NBA DRAFT · PROSPECT SPOTLIGHT

Cameron Boozer Swept National Player Of The Year. He's Still Not The No. 1 Pick.

Duke's Cameron Boozer won the Naismith, Wooden, AP, USBWA and NABC awards as a freshman — a consensus POY sweep. The 2026 mocks still slot him second or third.

The most decorated player in the 2026 NBA Draft class is not the projected No. 1 pick, and that tension is the entire story of Cameron Boozer. The Duke freshman forward did something only one other Blue Devil has ever done as a first-year player: he won a consensus National Player of the Year sweep. Boozer claimed the Naismith Trophy, the Wooden Award, the Associated Press National Player of the Year, the USBWA Oscar Robertson Trophy, and the NABC award, making him Duke's seventh consensus National Player of the Year and just the second to do it as a freshman, joining Cooper Flagg from the year before. He is also only the fifth freshman ever to win the AP award, after Flagg, Zion Williamson, Anthony Davis, and Kevin Durant. And he is still going second or third on most boards.

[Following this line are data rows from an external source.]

Lemma C8_loop_resilience_witness :
  (∃ pre events post,
     [(true, (overflow_event, 0) :: scenario 1 2 0 0); (false, [])]
       = pre ++ (false, events) :: post ∧
     Forall (fun r => r.1 = true) pre) ∧
  process_events 2 (main_init 1) ((overflow_event, 0) :: scenario 1 2 0 0) =
    match process_events 2 (main_init 1) (scenario 1 2 0 0) with
    | Some (st', out) => Some (st', overflow_report overflow_event ++ out)
    | None => None
    end ∧
  is_Some (process_event 0 (main_init 1) overflow_event 0) ∧
  (∃ fuel, is_Some (process_event fuel (main_init 1) (named_event 1 IN_CREATE "f") 0)).
Proof.
  destruct C8_loop_resilience as (Hexit & Hnameless & Hnot & Hres).
  split; [|split; [|split]].
  - edestruct (Hexit 2%nat (main_init 1) []
                 [(true, (overflow_event, 0) :: scenario 1 2 0 0); (false, [])])
      as (pre & events & post & Heq & Hall & _).
    + vm_compute. reflexivity.
    + exists pre, events, post. by split.
  - apply Hnameless. reflexivity.
  - apply Hnot. reflexivity.
  - apply Hres; [reflexivity|]. exists 0%nat. reflexivity.
Defined.

(** ** The ordering of the reverse map's keys *)

Lemma ascii_compare_refl a : Ascii.compare a a = Eq.
Proof. unfold Ascii.compare. apply N.compare_refl. Qed.

Lemma ascii_compare_trans a b c :
  Ascii.compare a b = Lt → Ascii.compare b c = Lt → Ascii.compare a c = Lt.
Proof. unfold Ascii.compare. rewrite !N.compare_lt_iff. lia. Qed.

Lemma string_compare_refl s : String.compare s s = Eq.
Proof.
  pose proof (String.compare_antisym s s). by destruct (String.compare s s).
Qed.

Lemma string_compare_trans a : ∀ b c,
  String.compare a b = Lt → String.compare b c = Lt → String.compare a c = Lt.
Proof.
  induction a as [|a0 a IH]; intros [|b0 b] [|c0 c]; simpl; try done.
  destruct (Ascii.compare a0 b0) eqn:Hab; try done;
    destruct (Ascii.compare b0 c0) eqn:Hbc; try done; intros H1 H2.
  - apply Ascii.compare_eq_iff in Hab as ->. apply Ascii.compare_eq_iff in Hbc as ->.
    rewrite ascii_compare_refl. by eapply IH.
  - apply Ascii.compare_eq_iff in Hab as ->. by rewrite Hbc.
  - apply Ascii.compare_eq_iff in Hbc as <-. by rewrite Hab.
  - by rewrite (ascii_compare_trans _ _ _ Hab Hbc).
Qed.

(** X1: [wd_elem::operator()] is a strict total order on the keys: no key is
    below itself, the order is transitive, and of two different keys one is
    below the other.  That is what [std::map] asks of its comparison. *)
Theorem X1_wd_elem_less_strict_order :
  (∀ a, wd_elem_less a a = false) ∧
  (∀ a b c, wd_elem_less a b = true → wd_elem_less b c = true →
            wd_elem_less a c = true) ∧
  (∀ a b, a ≠ b → wd_elem_less a b = true ∨ wd_elem_less b a = true).
Proof.
  split; [|split].
  - intros a. by apply wd_elem_less_equiv.
  - intros [pa na] [pb nb] [pc nc]. unfold wd_elem_less, String.ltb. simpl.
    destruct (Z.ltb_spec pa pb), (Z.ltb_spec pb pc), (Z.ltb_spec pa pc);
      try done; try lia;
      destruct (Z.eqb_spec pa pb), (Z.eqb_spec pb pc), (Z.eqb_spec pa pc);
      simpl; try done; try lia.
    destruct (String.compare na nb) eqn:Hab; try done.
    destruct (String.compare nb nc) eqn:Hbc; try done.
    by rewrite (string_compare_trans _ _ _ Hab Hbc).
  - intros a b Hne.
    destruct (wd_elem_less a b) eqn:Hab; [by left|].
    destruct (wd_elem_less b a) eqn:Hba; [by right|].
    exfalso. apply Hne. by apply wd_elem_less_equiv.
Qed.

Lemma X1_wd_elem_less_strict_order_witness :
  wd_elem_less (Build_wd_elem 1 "a") (Build_wd_elem 2 "a") = true ∧
  (wd_elem_less (Build_wd_elem 1 "a") (Build_wd_elem 1 "b") = true
   ∨ wd_elem_less (Build_wd_elem 1 "b") (Build_wd_elem 1 "a") = true).
Proof.
  destruct X1_wd_elem_less_strict_order as (_ & Htrans & Htotal). split.
  - apply (Htrans _ (Build_wd_elem 1 "b")); reflexivity.
  - apply Htotal. discriminate.
Defined.

(** ** More on [get] *)

Lemma get_fuel_mono fuel : ∀ w wd r,
  get fuel w wd = Some r → ∀ fuel', (fuel ≤ fuel')%nat → get fuel' w wd = Some r.
Proof.
  induction fuel as [|fuel IH]; intros w wd r Hget fuel' Hle; [done|].
  destruct fuel' as [|fuel']; [lia|].
  rewrite get_step in Hget |- *. cbn zeta in *.
  destruct (pd (entry_at (watch w) wd) =? -1); [done|].
  destruct (get fuel _ _) as [[p w2]|] eqn:Hrec; [|done].
  by rewrite (IH _ _ _ Hrec fuel') by lia.
Qed.

(** The answer of [get] does not depend on how deep the recursion is allowed
    to go. *)
Lemma get_answer_unique fuel1 fuel2 w wd r1 r2 :
  get fuel1 w wd = Some r1 → get fuel2 w wd = Some r2 → r1 = r2.
Proof.
  intros H1 H2.
  pose proof (get_fuel_mono _ _ _ _ H1 (fuel1 `max` fuel2)%nat ltac:(lia)) as H1'.
  pose proof (get_fuel_mono _ _ _ _ H2 (fuel1 `max` fuel2)%nat ltac:(lia)) as H2'.
  congruence.
Qed.

Lemma full_path_functional fw wd p :
  full_path fw wd p → ∀ q, full_path fw wd q → p = q.
Proof.
  induction 1 as [wd n Hw|wd pd0 n p Hw Hne _ IH]; intros q Hq;
    inversion Hq as [wd' n' Hw'|wd' pd1 n' q' Hw' Hne' Hq']; subst;
    rewrite Hw in Hw'; simplify_eq; try done.
  by rewrite (IH _ Hq').
Qed.

(** X2: for a descriptor whose chain of entries is all there up to a root
    entry, the full path is unique, and every call of [get] that returns,
    returns that path and the registry unchanged. *)
Theorem X2_get_returns_the_full_path w wd p :
  full_path (watch w) wd p →
  (∀ q, full_path (watch w) wd q → q = p) ∧
  (∀ fuel r, get fuel w wd = Some r → r = (p, w)).
Proof.
  intros Hp. split.
  - intros q Hq. symmetry. by eapply full_path_functional.
  - intros fuel r Hget. destruct (get_full_path _ _ _ Hp) as [fuel0 H0].
    eapply get_answer_unique; [exact Hget|]. apply (H0 fuel0). lia.
Qed.

Lemma X2_get_returns_the_full_path_witness :
  get 5 reg_child 2 = Some ("./tmp/a", reg_child).
Proof.
  assert (Hp : full_path (watch reg_child) 2 "./tmp/a").
  { apply (full_path_child _ 2 1 "a" "./tmp"); [reflexivity|lia|].
    apply full_path_root. reflexivity. }
  destruct (get 5 reg_child 2) as [r|] eqn:Hget.
  - f_equal.
    exact (proj2 (X2_get_returns_the_full_path reg_child 2 "./tmp/a" Hp)
             5%nat r Hget).
  - vm_compute in Hget. discriminate.
Defined.

(** X3: a call of [get] that returns has left [rwatch] alone and has neither
    erased nor changed an entry of [watch]; every entry that is new has
    parent 0 and an empty name. *)
Theorem X3_get_only_adds_default_entries fuel : ∀ w wd p w',
  get fuel w wd = Some (p, w') →
  rwatch w' = rwatch w ∧
  ∀ k, watch w' !! k = watch w !! k
       ∨ (watch w !! k = None ∧ watch w' !! k = Some wd_elem_default).
Proof.
  induction fuel as [|fuel IH]; intros w wd p w' Hget; [done|].
  rewrite get_step in Hget. cbn zeta in Hget.
  assert (Hidx : ∀ k,
    (map_index (watch w) wd wd_elem_default).2 !! k = watch w !! k
    ∨ (watch w !! k = None ∧
       (map_index (watch w) wd wd_elem_default).2 !! k = Some wd_elem_default)).
  { intros k. unfold map_index. destruct (watch w !! wd) eqn:Hw; simpl; [by left|].
    destruct (decide (wd = k)) as [<-|Hne].
    - right. by rewrite lookup_insert_eq.
    - left. by rewrite lookup_insert_ne. }
  destruct (pd (entry_at (watch w) wd) =? -1).
  - injection Hget as <- <-. simpl. auto.
  - destruct (get fuel _ _) as [[p0 w2]|] eqn:Hrec; [|done].
    injection Hget as <- <-.
    apply IH in Hrec as [Hr Hfw]. simpl in *. split; [done|].
    intros k. destruct (Hfw k) as [Heq|[Hn Hd]], (Hidx k) as [Heq'|[Hn' Hd']].
    + left. congruence.
    + right. split; [done|]. congruence.
    + right. split; [congruence|done].
    + congruence.
Qed.

Lemma X3_get_only_adds_default_entries_witness :
  rwatch (Build_Watch (<[7 := wd_elem_default]> (watch reg_root0)) (rwatch reg_root0))
    = rwatch reg_root0 ∧
  watch (Build_Watch (<[7 := wd_elem_default]> (watch reg_root0)) (rwatch reg_root0))
    !! 0 = watch reg_root0 !! 0.
Proof.
  destruct (X3_get_only_adds_default_entries 2 reg_root0 7 "./tmp/"
              (Build_Watch (<[7 := wd_elem_default]> (watch reg_root0))
                           (rwatch reg_root0))) as [Hr Hfw].
  { vm_compute. reflexivity. }
  split; [exact Hr|]. destruct (Hfw 0) as [Heq|[Hn _]]; [exact Heq|].
  vm_compute in Hn. discriminate.
Defined.

(** X4: a second call of [get] on the registry that a first call has left
    returns the same string and changes nothing any more. *)
Theorem X4_get_idempotent fuel : ∀ w wd p w',
  get fuel w wd = Some (p, w') → get fuel w' wd = Some (p, w').
Proof.
  induction fuel as [|fuel IH]; intros w wd p w' Hget; [done|].
  pose proof (get_keeps_entries _ _ _ _ _ Hget) as (_ & _ & Hwd).
  rewrite get_step in Hget. cbn zeta in Hget.
  rewrite get_step. cbn zeta.
  rewrite (entry_at_Some _ _ _ Hwd), (map_index_Some _ _ _ _ Hwd). cbn [snd].
  replace (Build_Watch (watch w') (rwatch w')) with w' by (by destruct w').
  destruct (pd (entry_at (watch w) wd) =? -1).
  - by injection Hget as <- <-.
  - destruct (get fuel _ _) as [[p0 w2]|] eqn:Hrec; [|done].
    injection Hget as <- <-. by rewrite (IH _ _ _ _ Hrec).
Qed.

Lemma X4_get_idempotent_witness :
  get 2 (Build_Watch (<[7 := wd_elem_default]> (watch reg_root0)) (rwatch reg_root0)) 7
  = Some ("./tmp/",
          Build_Watch (<[7 := wd_elem_default]> (watch reg_root0)) (rwatch reg_root0)).
Proof.
  apply (X4_get_idempotent 2 reg_root0 7). vm_compute. reflexivity.
Defined.

(** ** More on [insert] and [erase] *)

(** X5: [erase] undoes [insert]: when neither the descriptor nor the pair
    was in the registry, inserting the entry and erasing the pair again
    returns the name and the descriptor and gives back the registry as it
    was. *)
Theorem X5_erase_after_insert w pd0 n wd :
  watch w !! wd = None → rwatch w !! Build_wd_elem pd0 n = None →
  erase (insert w pd0 n wd) pd0 n = (n, wd, w).
Proof.
  intros Hw Hr.
  rewrite (erase_live _ _ _ wd) by apply lookup_insert_eq.
  unfold insert. cbn [watch rwatch].
  rewrite lookup_insert_eq. cbn [default name].
  rewrite !delete_insert_id by done. by destruct w.
Qed.

Lemma X5_erase_after_insert_witness :
  erase (insert reg_root 1 "a" 2) 1 "a" = ("a", 2, reg_root).
Proof. apply (X5_erase_after_insert reg_root 1 "a" 2); reflexivity. Defined.

(** X6: on a registry whose reverse map is the inverse of its forward map,
    [erase] of the pair of an entry returns the entry's name and descriptor,
    takes exactly that entry out of both maps, each of which loses one
    element, and leaves the reverse map the inverse of the forward map. *)
Theorem X6_erase_live_entry w pd0 n wd :
  consistent w → watch w !! wd = Some (Build_wd_elem pd0 n) →
  (erase w pd0 n).1 = (n, wd) ∧
  watch (erase w pd0 n).2 = delete wd (watch w) ∧
  rwatch (erase w pd0 n).2 = delete (Build_wd_elem pd0 n) (rwatch w) ∧
  S (stats (erase w pd0 n).2).1 = (stats w).1 ∧
  S (stats (erase w pd0 n).2).2 = (stats w).2 ∧
  consistent (erase w pd0 n).2.
Proof.
  intros Hc Hw. assert (Hr := proj1 (Hc _ _) Hw).
  pose proof (erase_live_consistent _ _ _ _ Hc Hr) as Hc'.
  rewrite (erase_live_returns _ _ _ _ Hc Hw) in *. cbn [fst snd watch rwatch].
  split; [done|]. split; [done|]. split; [done|].
  unfold stats; cbn [fst snd watch rwatch].
  split; [|split; [|exact Hc']].
  - rewrite map_size_delete, Hw. simpl.
    assert (size (watch w) ≠ 0%nat) by (eapply map_size_ne_0_lookup_2; eauto).
    lia.
  - rewrite map_size_delete, Hr. simpl.
    assert (size (rwatch w) ≠ 0%nat) by (eapply map_size_ne_0_lookup_2; eauto).
    lia.
Qed.

Lemma X6_erase_live_entry_witness :
  (erase reg_child 1 "a").1 = ("a", 2) ∧
  S (stats (erase reg_child 1 "a").2).1 = (stats reg_child).1 ∧
  consistent (erase reg_child 1 "a").2.
Proof.
  destruct (X6_erase_live_entry reg_child 1 "a" 2) as (H1 & _ & _ & H2 & _ & H3).
  - apply (admissible_run_consistent Watch_empty
             [Insert (-1) "./tmp" 1; Insert 1 "a" 2]);
      [apply consistent_empty|reflexivity].
  - reflexivity.
  - split; [exact H1|]. split; [exact H2|exact H3].
Defined.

The production earned every trophy. Boozer averaged 22.5 points, 10.2 rebounds, and 4.1 assists, shooting 55.6 percent from the field, just under 40 percent from three, and 79 percent from the line. He finished ninth nationally in scoring and 13th in rebounding — a 6-foot-9, roughly 255-pound forward who functioned as Duke's primary offensive hub, top rebounder, and a genuine passing creator out of the post and the elbow. There is no soft spot in the box score, which is exactly why the POY voters did not flinch.

The bloodline is real and relevant. Cameron is the son of two-time NBA All-Star and 2008 Olympic gold medalist Carlos Boozer, and the fraternal twin brother of Cayden Boozer, a guard who also enrolled at Duke. The brothers came up at Christopher Columbus High School in Miami — not Montverde, a common misattribution — where Cameron won the Gatorade National Player of the Year award twice, in 2023 and 2025, joining LeBron James, Greg Oden, and Brandon Knight as the only multiple-time winners. He added MVP honors at the 2023 FIBA U16 Americas and the 2024 FIBA U17 World Cup, both gold-medal runs for the United States.

The college season was a juggernaut that fell one game short of a banner. Duke finished 35-3, went 17-1 in the ACC, won the ACC regular-season and tournament titles with Boozer named ACC Tournament MVP, and earned a No. 1 NCAA seed. Boozer also swept the conference's individual hardware: ACC Player of the Year, ACC Rookie of the Year, and first-team All-ACC. The Blue Devils rolled through the first weekend and the Sweet 16 before running into No. 2 seed UConn in the Elite Eight, where they lost 73-72 on a buzzer-beater from Braylon Mullins. There was no 2026 Final Four for Duke — that detail gets confused with the program's prior-season run, and it matters for an honest accounting of Boozer's freshman year.

So why isn't the consensus National Player of the Year the consensus No. 1 pick? Positional value and projection. NBA front offices grade the top of a draft on two-way ceiling and positional scarcity, and Boozer profiles as a high-floor, modern-skilled forward rather than a jumbo wing creator like Dybantsa or a lead-guard shot-maker like Peterson. Most post-combine mocks — CBS Sports, Bleacher Report, ESPN — slot Boozer second or third, with the Memphis Grizzlies frequently mocked to take him at No. 3 behind Dybantsa to Washington and Darryn Peterson to Utah. He is widely described as the safest player in the class, which in draft-speak is both a compliment and the reason a team chasing upside might pass.

The skeptics' file is short but specific. Boozer's defense drew criticism in tight NCAA Tournament games, and his perimeter explosiveness against NBA-caliber length is the open question that separates a very good pro from a star. He shot it well enough from three to project as a floor-spacer, but the 39-percent rate came on modest volume, and whether the jumper scales is the swing variable on his ceiling. None of that is disqualifying — it is the difference between going first and going third.

For a rebuilding team picking in the top three, Boozer is the prospect you take when you want production you can bank on. A 22-and-10 freshman who passes, rebounds, and shoots, with a Hall-of-Fame-adjacent basketball IQ and two FIBA MVPs before college, is not a gamble. The only thing standing between Cameron Boozer and the No. 1 pick is that the player above him is two inches taller on the wing and led the nation in scoring. That is the whole margin. The draft sorts it out June 23.